These wasps have made a nest on the brick wall under a window sill. The nest looks like a grey and black beehive about the size of a cricket ball.
Should I be concerned about them?
Hi Steff, Looks like the native Polistes humilis, though I would have said the nest was more like an upside down mushroom hanging by its stem. We get them under our eaves. They pack a wallop if you annoy them (for example, opening an umbrella under the nest is not a good idea!) but generally we rub along without incident. Depends how close the nest is to paths, as to whether evicting them is necessary.

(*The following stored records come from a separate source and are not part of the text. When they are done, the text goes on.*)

(** *** The keyword set *)
Module KeywordSpec.

(** Ascending lexicographic order of the bytes, as unsigned numbers. *)
Fixpoint lex_le (a b : list byte) : Prop :=
  match a, b with
  | [], _ => True
  | _ :: _, [] => False
  | x :: a', y :: b' =>
      (Byte.to_N x < Byte.to_N y)%N ∨ (x = y ∧ lex_le a' b')
  end.

(** No member is a prefix of (or equal to) another member. *)
Definition prefix_free (ks : deen_keywords) : Prop :=
  ∀ i j a b, i ≠ j → ks !! i = Some a → ks !! j = Some b → ¬ a `prefix_of` b.

(** The words of a string: its runs of bytes that are no whitespace, from
    left to right; [word] is the run read so far. *)
Fixpoint words_from (word input : list byte) : list (list byte) :=
  match input with
  | [] => if decide (word = []) then [] else [word]
  | b :: rest =>
      if isspace b
      then (if decide (word = []) then [] else [word]) ++ words_from [] rest
      else words_from (word ++ [b]) rest
  end.

Definition words (input : list byte) : list (list byte) := words_from [] input.

Section WithCommon.
Context {common : Common}.

(** [a] comes before [b]: more UTF-8 sequences, or as many and not above
    [b] in lexicographic order. *)
Definition keyword_before (a b : list byte) : Prop :=
  ∃ ca cb,
    deen_utf8_sequences_count a = (DEEN_SEQUENCE_OK, ca)
    ∧ deen_utf8_sequences_count b = (DEEN_SEQUENCE_OK, cb)
    ∧ (cb < ca ∨ (ca = cb ∧ lex_le a b)).

(** The keyword set behind a word: the word is appended unless it is a
    common word or a prefix of (or equal to) a keyword of the set. *)
Definition keep_word (keywords : deen_keywords) (t : list byte) : deen_keywords :=
  if deen_is_common_upper_word t then keywords
  else if decide (Exists (λ k, t `prefix_of` k) keywords) then keywords
  else keywords ++ [t].

End WithCommon.
End KeywordSpec.
Import KeywordSpec.

(** *** The format check *)
Module CheckSpec.

(** The lines of a buffer that end in a newline within it, in order; what
    follows the last newline is no line of the buffer. *)
Fixpoint terminated_lines_acc (acc buffer : list byte) : list (list byte) :=
  match buffer with
  | [] => []
  | b :: rest =>
      if decide (b = x0a) then reverse acc :: terminated_lines_acc [] rest
      else terminated_lines_acc (b :: acc) rest
  end.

If you decide it is, I generally go after ours in the early morning when they are cold, with a sprayer of pyrethrum and clean up the dead wasps and larvae after so that birds or skinks can't eat them. Their nests don't seem to get much bigger over time, whereas the other common native paper wasp, Ropalidia plebeiana, builds hanging free form sheets that just go on getting bigger season by season. They sometimes form enormous colonies under bridges.
Thank you for your help! The nest is under a second story window frame so they are fine where they are, I don't think we need to mess about with their house. I'm interested in the different nest shape you describe, these ones have made a shape like a ball smooshed onto the bricks with kind of honeycomb like chambers. I can't get a photo because it's too high up and the zoom on my phone is rubbish!
Those links are really cool, thank you! I have had another look at the nest and I think the way the wasps have built it , kind of wedged up under the window sill, makes it look kind of like a ball of playdo squashed under the sill. I'm guessing the anchor stalk is hidden from view and the shape is like the second link image. Thanks again for your information.